## What you are asked to do
As the answer, set down the lines below from the one containing "(** * Currency" through the one containing "Module Float.", exactly and inclusively, and no others.
*** Material for this task ***
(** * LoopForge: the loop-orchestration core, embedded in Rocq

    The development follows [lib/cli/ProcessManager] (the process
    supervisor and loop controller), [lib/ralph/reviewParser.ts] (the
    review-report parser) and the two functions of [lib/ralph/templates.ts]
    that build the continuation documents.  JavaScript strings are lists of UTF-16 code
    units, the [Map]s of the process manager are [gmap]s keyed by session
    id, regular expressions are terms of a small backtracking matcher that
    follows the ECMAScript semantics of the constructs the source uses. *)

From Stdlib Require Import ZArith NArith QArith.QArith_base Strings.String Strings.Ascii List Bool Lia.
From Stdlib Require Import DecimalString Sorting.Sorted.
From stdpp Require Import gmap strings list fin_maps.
*** End of Material for this task ***
*** Material for this task ***
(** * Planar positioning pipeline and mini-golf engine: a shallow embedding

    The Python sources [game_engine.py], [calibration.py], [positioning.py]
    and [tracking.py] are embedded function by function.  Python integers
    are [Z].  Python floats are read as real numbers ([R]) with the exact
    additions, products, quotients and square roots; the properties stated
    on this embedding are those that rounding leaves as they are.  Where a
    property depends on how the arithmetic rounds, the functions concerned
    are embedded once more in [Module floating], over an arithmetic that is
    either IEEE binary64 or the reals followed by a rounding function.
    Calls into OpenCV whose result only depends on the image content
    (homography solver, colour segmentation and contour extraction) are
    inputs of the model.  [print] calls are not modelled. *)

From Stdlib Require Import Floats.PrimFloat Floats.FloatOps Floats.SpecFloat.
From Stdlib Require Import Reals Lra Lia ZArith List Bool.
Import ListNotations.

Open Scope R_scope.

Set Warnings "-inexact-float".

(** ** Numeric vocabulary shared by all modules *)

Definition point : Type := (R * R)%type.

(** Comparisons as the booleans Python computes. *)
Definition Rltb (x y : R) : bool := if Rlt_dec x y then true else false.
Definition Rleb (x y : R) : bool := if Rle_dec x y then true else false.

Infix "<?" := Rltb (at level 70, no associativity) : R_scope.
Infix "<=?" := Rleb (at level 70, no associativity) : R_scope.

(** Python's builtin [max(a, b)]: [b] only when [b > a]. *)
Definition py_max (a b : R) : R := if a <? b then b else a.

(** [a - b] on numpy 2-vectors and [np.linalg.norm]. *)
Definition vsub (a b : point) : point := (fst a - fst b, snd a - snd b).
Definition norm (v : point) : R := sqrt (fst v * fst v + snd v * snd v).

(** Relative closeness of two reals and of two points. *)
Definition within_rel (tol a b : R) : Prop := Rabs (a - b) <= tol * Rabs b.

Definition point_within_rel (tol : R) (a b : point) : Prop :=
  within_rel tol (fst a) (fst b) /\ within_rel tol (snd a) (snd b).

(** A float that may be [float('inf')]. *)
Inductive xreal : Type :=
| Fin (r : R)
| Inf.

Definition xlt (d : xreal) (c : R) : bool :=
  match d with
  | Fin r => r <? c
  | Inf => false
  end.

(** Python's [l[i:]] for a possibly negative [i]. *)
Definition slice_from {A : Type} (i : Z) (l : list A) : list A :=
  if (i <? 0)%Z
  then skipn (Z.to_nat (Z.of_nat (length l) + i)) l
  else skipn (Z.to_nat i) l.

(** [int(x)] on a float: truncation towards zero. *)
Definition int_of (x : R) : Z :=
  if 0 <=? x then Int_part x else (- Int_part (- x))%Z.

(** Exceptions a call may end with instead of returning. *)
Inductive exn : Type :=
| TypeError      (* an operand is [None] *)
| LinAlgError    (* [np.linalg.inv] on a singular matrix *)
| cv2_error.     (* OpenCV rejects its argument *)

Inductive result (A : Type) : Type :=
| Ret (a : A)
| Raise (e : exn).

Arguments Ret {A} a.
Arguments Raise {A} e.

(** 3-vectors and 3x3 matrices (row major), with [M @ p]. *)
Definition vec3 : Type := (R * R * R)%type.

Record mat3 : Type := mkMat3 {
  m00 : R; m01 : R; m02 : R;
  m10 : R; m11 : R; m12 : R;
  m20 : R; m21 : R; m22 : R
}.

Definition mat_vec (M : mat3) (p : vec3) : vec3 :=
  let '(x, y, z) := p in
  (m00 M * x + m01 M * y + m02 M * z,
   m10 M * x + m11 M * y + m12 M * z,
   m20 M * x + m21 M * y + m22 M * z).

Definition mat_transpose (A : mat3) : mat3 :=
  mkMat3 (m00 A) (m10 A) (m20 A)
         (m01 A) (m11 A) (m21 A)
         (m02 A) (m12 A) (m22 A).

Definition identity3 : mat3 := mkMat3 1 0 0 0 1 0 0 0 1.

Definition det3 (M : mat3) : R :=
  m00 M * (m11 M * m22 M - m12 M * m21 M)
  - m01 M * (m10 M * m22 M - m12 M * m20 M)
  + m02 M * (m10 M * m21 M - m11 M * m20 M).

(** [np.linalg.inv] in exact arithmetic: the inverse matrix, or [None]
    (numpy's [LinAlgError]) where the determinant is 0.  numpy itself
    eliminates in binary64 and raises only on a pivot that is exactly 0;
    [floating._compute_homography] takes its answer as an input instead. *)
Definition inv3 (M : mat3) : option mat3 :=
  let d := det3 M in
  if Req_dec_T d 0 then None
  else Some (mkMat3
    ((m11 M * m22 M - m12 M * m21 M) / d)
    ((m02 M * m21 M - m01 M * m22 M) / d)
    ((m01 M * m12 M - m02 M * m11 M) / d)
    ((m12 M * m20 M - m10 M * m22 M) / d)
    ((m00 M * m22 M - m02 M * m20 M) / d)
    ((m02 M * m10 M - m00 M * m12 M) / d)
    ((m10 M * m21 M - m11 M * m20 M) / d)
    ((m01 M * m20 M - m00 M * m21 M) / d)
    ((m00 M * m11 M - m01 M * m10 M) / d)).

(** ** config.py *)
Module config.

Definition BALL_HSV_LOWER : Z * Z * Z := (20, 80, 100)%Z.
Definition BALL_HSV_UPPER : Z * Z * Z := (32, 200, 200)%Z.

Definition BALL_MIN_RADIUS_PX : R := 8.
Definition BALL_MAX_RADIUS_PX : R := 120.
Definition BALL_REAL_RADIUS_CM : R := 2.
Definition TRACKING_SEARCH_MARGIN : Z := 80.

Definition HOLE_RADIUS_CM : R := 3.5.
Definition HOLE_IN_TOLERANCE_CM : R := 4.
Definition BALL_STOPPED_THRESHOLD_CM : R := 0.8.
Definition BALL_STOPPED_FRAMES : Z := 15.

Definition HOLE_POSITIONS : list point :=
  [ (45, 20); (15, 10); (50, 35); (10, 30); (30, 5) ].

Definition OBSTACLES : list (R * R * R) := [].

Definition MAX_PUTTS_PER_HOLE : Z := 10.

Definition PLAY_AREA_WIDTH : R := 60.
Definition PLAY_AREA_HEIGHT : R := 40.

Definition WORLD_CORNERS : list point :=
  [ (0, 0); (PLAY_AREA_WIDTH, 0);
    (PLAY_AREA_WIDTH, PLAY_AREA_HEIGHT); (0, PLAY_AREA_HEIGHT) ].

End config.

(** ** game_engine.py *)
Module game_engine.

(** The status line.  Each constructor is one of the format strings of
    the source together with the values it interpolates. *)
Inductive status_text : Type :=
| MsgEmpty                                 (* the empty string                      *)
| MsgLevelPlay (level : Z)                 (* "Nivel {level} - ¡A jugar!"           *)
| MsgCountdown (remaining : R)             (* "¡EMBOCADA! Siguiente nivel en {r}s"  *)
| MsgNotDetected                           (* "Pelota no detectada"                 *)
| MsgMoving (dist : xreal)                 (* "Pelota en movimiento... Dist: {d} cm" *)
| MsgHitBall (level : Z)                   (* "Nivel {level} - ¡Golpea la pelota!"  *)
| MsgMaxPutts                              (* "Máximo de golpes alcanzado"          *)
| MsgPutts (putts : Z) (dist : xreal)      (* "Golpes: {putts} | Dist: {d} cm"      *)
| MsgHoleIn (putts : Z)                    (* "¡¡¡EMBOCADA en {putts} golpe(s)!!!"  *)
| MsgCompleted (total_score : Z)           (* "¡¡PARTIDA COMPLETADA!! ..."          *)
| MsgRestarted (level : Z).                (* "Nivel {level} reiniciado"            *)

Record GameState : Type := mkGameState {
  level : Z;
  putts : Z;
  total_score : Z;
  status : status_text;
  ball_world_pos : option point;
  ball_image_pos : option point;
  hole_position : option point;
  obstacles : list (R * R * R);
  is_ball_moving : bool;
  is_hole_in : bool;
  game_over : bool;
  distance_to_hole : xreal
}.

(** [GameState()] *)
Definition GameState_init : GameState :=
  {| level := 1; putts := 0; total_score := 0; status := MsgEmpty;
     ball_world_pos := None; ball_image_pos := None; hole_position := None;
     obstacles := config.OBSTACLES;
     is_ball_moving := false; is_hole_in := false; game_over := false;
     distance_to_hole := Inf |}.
*** End of Material for this task ***
*** Material for this task ***
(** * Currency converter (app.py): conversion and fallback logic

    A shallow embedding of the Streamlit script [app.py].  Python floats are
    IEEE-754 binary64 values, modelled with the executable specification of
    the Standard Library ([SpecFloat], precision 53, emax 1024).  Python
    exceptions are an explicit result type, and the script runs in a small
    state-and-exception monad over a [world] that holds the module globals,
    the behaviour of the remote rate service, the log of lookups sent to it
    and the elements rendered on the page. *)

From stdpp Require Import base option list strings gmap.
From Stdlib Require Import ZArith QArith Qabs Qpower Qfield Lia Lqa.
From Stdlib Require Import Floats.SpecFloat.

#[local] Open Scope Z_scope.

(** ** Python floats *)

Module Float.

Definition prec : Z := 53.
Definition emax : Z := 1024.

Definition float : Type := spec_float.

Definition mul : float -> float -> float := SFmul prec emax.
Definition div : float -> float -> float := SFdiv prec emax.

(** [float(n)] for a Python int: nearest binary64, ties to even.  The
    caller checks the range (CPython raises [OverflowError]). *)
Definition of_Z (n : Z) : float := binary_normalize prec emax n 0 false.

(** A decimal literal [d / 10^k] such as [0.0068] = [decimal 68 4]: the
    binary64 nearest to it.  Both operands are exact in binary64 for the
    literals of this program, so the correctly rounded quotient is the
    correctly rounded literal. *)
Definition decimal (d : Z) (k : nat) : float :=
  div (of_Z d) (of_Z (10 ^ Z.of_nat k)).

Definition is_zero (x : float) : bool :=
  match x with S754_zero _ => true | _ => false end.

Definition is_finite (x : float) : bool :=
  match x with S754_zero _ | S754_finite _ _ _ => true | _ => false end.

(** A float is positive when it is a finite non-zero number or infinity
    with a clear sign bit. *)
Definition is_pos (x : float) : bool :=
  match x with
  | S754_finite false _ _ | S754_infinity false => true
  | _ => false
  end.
*** End of Material for this task ***
## Task answer
(** * Currency converter (app.py): conversion and fallback logic

    A shallow embedding of the Streamlit script [app.py].  Python floats are
    IEEE-754 binary64 values, modelled with the executable specification of
    the Standard Library ([SpecFloat], precision 53, emax 1024).  Python
    exceptions are an explicit result type, and the script runs in a small
    state-and-exception monad over a [world] that holds the module globals,
    the behaviour of the remote rate service, the log of lookups sent to it
    and the elements rendered on the page. *)

From stdpp Require Import base option list strings gmap.
From Stdlib Require Import ZArith QArith Qabs Qpower Qfield Lia Lqa.
From Stdlib Require Import Floats.SpecFloat.

#[local] Open Scope Z_scope.

(** ** Python floats *)

Module Float.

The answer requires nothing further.